There are few banners, no national flags other than the yellow and green Brazilian ones, and scarcely a nod towards the soccer spectacular that has fans flocking to Rio de Janeiro and Sao Paulo.
The atmosphere is one of a comparatively affluent community, organized, friendly and above all quiet - although that may change when the Australians arrive in town for their match against Spain on Monday.
The Baixada Arena, home to top flight side Atletico Paranaense and host of four group stage games, looks more like a grey-walled shopping mall from the outside.

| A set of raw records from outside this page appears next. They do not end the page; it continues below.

Lemma num_rem_exact x y :
  valid x = true -> valid y = true ->
  num_is_integer x = true -> num_is_safe_integer y = true -> num_to_Z y <> 0 ->
  num_to_Z (num_rem x y) = Z.rem (num_to_Z x) (num_to_Z y).
Proof.
  destruct x as [|?|s m e], y as [|?|t n f]; try discriminate 3; try discriminate 4.
  intros Hvx%valid_nonneg Hvy%valid_nonneg Hix Hsy.
  pose proof (safe_integral _ Hsy) as Hiy.
  apply andb_true_iff in Hsy as [_ Hsy%Z.leb_le].
  apply integer_denotes in Hix as (a & Ha & ->).
  apply integer_denotes in Hiy as (b & Hb & Eb). rewrite Eb in Hsy |- *.
  pose proof (denotes_nonneg _ _ _ Ha Hvx) as Ha0.
  pose proof (denotes_nonneg _ _ _ Hb Hvy) as Hb0. intros Hb1.
  assert (0 < b < 2 ^ 53) as Hb2 by (destruct t; cbn [signed] in *; lia).
  cbn [num_rem]. destruct (Z.eqb_spec n 0) as [->|Hn0].
  { unfold denotes in Hb.
    assert (0 < 2 ^ pos (- f)) by (apply pow2_pos; unfold pos; lia). nia. }
  set (k := Z.min e f).
  pose proof (denotes_rescale m e a k ltac:(lia) Ha) as Ha'.
  pose proof (denotes_rescale n f b k ltac:(lia) Hb) as Hb'.
  set (m' := m * 2 ^ (e - k)) in *. set (n' := n * 2 ^ (f - k)) in *.
  assert (0 < 2 ^ pos k) by (apply pow2_pos; unfold pos; lia).
  assert (0 < 2 ^ pos (- k)) by (apply pow2_pos; unfold pos; lia).
  assert (0 < n') by (apply Z.mul_pos_pos; [lia|apply pow2_pos; lia]).
  rewrite (round_one_denotes _ (a mod b)).
  - pose proof (Z.mod_pos_bound a b ltac:(lia)).
    rewrite (proj1 (round_small_to_Z s (a mod b) ltac:(lia))).
    rewrite <- (Z.rem_mod_nonneg a b) by lia.
    destruct s, t; cbn [signed];
      rewrite ?Z.rem_opp_l', ?Z.rem_opp_r'; done.
  - apply Z.mod_pos_bound. lia.
  - rewrite <- !Z.mul_mod_distr_r by lia. by rewrite Ha', Hb'.
Qed.

Lemma num_compare_integers s m e t n f a b :
  denotes m e a -> denotes n f b ->
  num_compare (Finite s m e) (Finite t n f) = Some (signed s a ?= signed t b).
Proof.
  intros Ha Hb. cbn. f_equal. set (k := Z.min e f).
  pose proof (denotes_rescale m e a k ltac:(lia) Ha) as Ha'.
  pose proof (denotes_rescale n f b k ltac:(lia) Hb) as Hb'.
  assert (0 < 2 ^ pos k) by (apply pow2_pos; unfold pos; lia).
  assert (0 < 2 ^ pos (- k)) by (apply pow2_pos; unfold pos; lia).
  rewrite (Zmult_compare_compat_r _ _ (2 ^ pos k)) by lia.
  rewrite (Zmult_compare_compat_r (signed s a) _ (2 ^ pos (- k))) by lia.
  f_equal; destruct s, t; cbn [signed]; nia.
Qed.

Lemma num_compare_ints x y :
  num_is_integer x = true -> num_is_integer y = true ->
  num_compare x y = Some (num_to_Z x ?= num_to_Z y).
Proof.
  destruct x as [|?|s m e], y as [|?|t n f]; try discriminate 1; try discriminate 2.
  intros (a & Ha & ->)%integer_denotes (b & Hb & ->)%integer_denotes. by apply num_compare_integers.
Qed.

(** Comparing small integers as numbers is comparing them. *)
Lemma num_compare_of_Z a b :
  Z.abs a < 2 ^ 53 -> Z.abs b < 2 ^ 53 ->
  num_compare (of_Z a) (of_Z b) = Some (a ?= b).
Proof.
  intros Ha Hb. rewrite num_compare_ints by (by apply of_Z_integer). by rewrite !of_Z_exact.
Qed.

Lemma num_compare_refl s m e : num_compare (Finite s m e) (Finite s m e) = Some Eq.
Proof. cbn. by rewrite Z.compare_refl. Qed.

Lemma num_eqb_refl x : num_is_finite x = true -> num_eqb x x = true.
Proof. unfold num_eqb. destruct x; try done. by rewrite num_compare_refl. Qed.

Lemma num_compare_sym x y : num_compare y x = option_map CompOpp (num_compare x y).
Proof.
  destruct x as [|s|s m e], y as [|t|t n f]; try done; try (by destruct s); try (by destruct t).
  - by destruct s, t.
  - cbn. by rewrite Z.min_comm, Z.compare_antisym.
Qed.

Lemma num_eqb_sym x y : num_eqb x y = num_eqb y x.
Proof. unfold num_eqb. rewrite (num_compare_sym x y). by destruct (num_compare x y) as [[]|]. Qed.

Lemma round_sign neg n d : num_negative (round neg n d) = neg.
Proof. unfold round. by destruct_matches. Qed.

Lemma num_mul_comm x y : num_mul x y = num_mul y x.
Proof.
  destruct x as [|a|a m e], y as [|b|b n f]; try reflexivity; cbn [num_mul];
    rewrite (xorb_comm a b); try reflexivity. by rewrite (Z.mul_comm m n), (Z.add_comm e f).
Qed.
Lemma scan_decimal_complete d t :
  decimal_ok d -> no_extend t -> scan_decimal (decimal_text d ++ t) = Some (d, t).
Proof.
  intros (Hi & Hx & Hf) Ht. unfold scan_decimal, decimal_text.
  rewrite <- !app_assoc. set (r := exp_text (dec_exp d) ++ t).
  assert (match r with [] => True | c :: _ => is_digit c = false /\ c <> dot end) as Hr.
  { unfold r. destruct (dec_exp d) as [[[c sign] ds]|]; cbn in *.
    - destruct Hx as (He & _). by apply is_e_not_digit.
    - destruct t; [done|]. by destruct Ht as (? & ? & _). }
  assert (match r with [] => True | c :: _ => is_digit c = false end) as Hr'.
  { destruct r; [done|]. by destruct Hr. }
  assert (scan_mantissa (dec_int d ++ frac_text (dec_frac d) ++ r)
          = Some (dec_int d, dec_frac d, r)) as ->.
  { unfold scan_mantissa. destruct (dec_frac d) as [f|]; cbn [frac_text app].
    - destruct (digits_stop (dec_int d) (dot :: f ++ r) Hi eq_refl) as [-> ->].
      destruct Hf as [Hf Hne]. destruct (digits_stop f r Hf Hr') as [Hft Hfd].
      rewrite !N.eqb_refl, Hft, Hfd. destruct (dec_int d); [|done].
      destruct f; [by specialize (Hne eq_refl)|done].
    - destruct (digits_stop (dec_int d) r Hi Hr') as [-> ->].
      destruct (dec_int d) as [|c i]; [done|]. destruct r as [|c' r']; [done|].
      by destruct (N.eqb_spec c' dot); [destruct Hr|]. }
  unfold r. rewrite scan_exponent_complete by done. by destruct d.
Qed.

Lemma digits_value_app l k :
  digits_value (l ++ k) = digits_value l * 10 ^ Z.of_nat (length k) + digits_value k.
Proof.
  unfold digits_value. rewrite fold_left_app.
  generalize (fold_left (fun a c => 10 * a + digit_value c) l 0). intros z.
  enough (forall a, fold_left (fun a c => 10 * a + digit_value c) k a
    = a * 10 ^ Z.of_nat (length k)
      + fold_left (fun a c => 10 * a + digit_value c) k 0) by auto.
  clear z. induction k as [|c k IH]; intros a; cbn [fold_left length].
  - rewrite Z.pow_0_r. lia.
  - rewrite IH, (IH (10 * 0 + digit_value c)).
    rewrite Nat2Z.inj_succ, Z.pow_succ_r by lia. lia.
Qed.

Lemma digits_value_nonneg l : all_digits l -> 0 <= digits_value l.
Proof.
  intros H. induction l as [|c l IH] using rev_ind; [done|].
  apply Forall_app in H as [Hl Hc]. specialize (IH Hl). rewrite digits_value_app.
  inversion_clear Hc as [|? ? Hd _]. unfold is_digit, in_range in Hd.
  cbn. unfold digit_value. rewrite andb_true_iff, !N.leb_le in Hd. lia.
Qed.

Lemma pow10_pos k : 0 < 10 ^ pos k.
Proof. apply Z.pow_pos_nonneg; unfold pos; lia. Qed.

Lemma decimal_number_valid neg d : decimal_ok d -> valid (decimal_number neg d) = true.
Proof.
  intros (Hi & _ & Hf). apply round_valid; [|apply pow10_pos].
  apply Z.mul_nonneg_nonneg; [|pose proof (pow10_pos (exp_value (dec_exp d)
    - Z.of_nat (length (default [] (dec_frac d))))); lia].
  apply digits_value_nonneg. apply Forall_app. split; [done|].
  destruct (dec_frac d); cbn; [by destruct Hf|constructor].
Qed.

(** ** Printing *)

Lemma digit_char_digit d : 0 <= d < 10 -> is_digit (digit_char d) = true.
Proof.
  intros. unfold is_digit, in_range, digit_char. rewrite andb_true_iff, !N.leb_le. lia.
Qed.

Lemma digit_char_value d : 0 <= d < 10 -> digit_value (digit_char d) = d.
Proof. intros. unfold digit_value, digit_char. rewrite Z2N.id; lia. Qed.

That is not to say that the locals are left cold by the event, even if there have been protests against the amount spent on hosting the tournament, or any less soccer-crazed than compatriots in Rio or Recife.
They just do things differently in this more European of South American cities, one that tries to live up to the Brazilian flag's motto of 'Order and Progress' even if the stadium was one of the last to be completed and still lacks some finishing touches.
"Here in Curitiba, we don't get together a lot to watch games in the street or make a lot of noise," locally-based Globo TV reporter Nadja Mauad told Reuters with a laugh.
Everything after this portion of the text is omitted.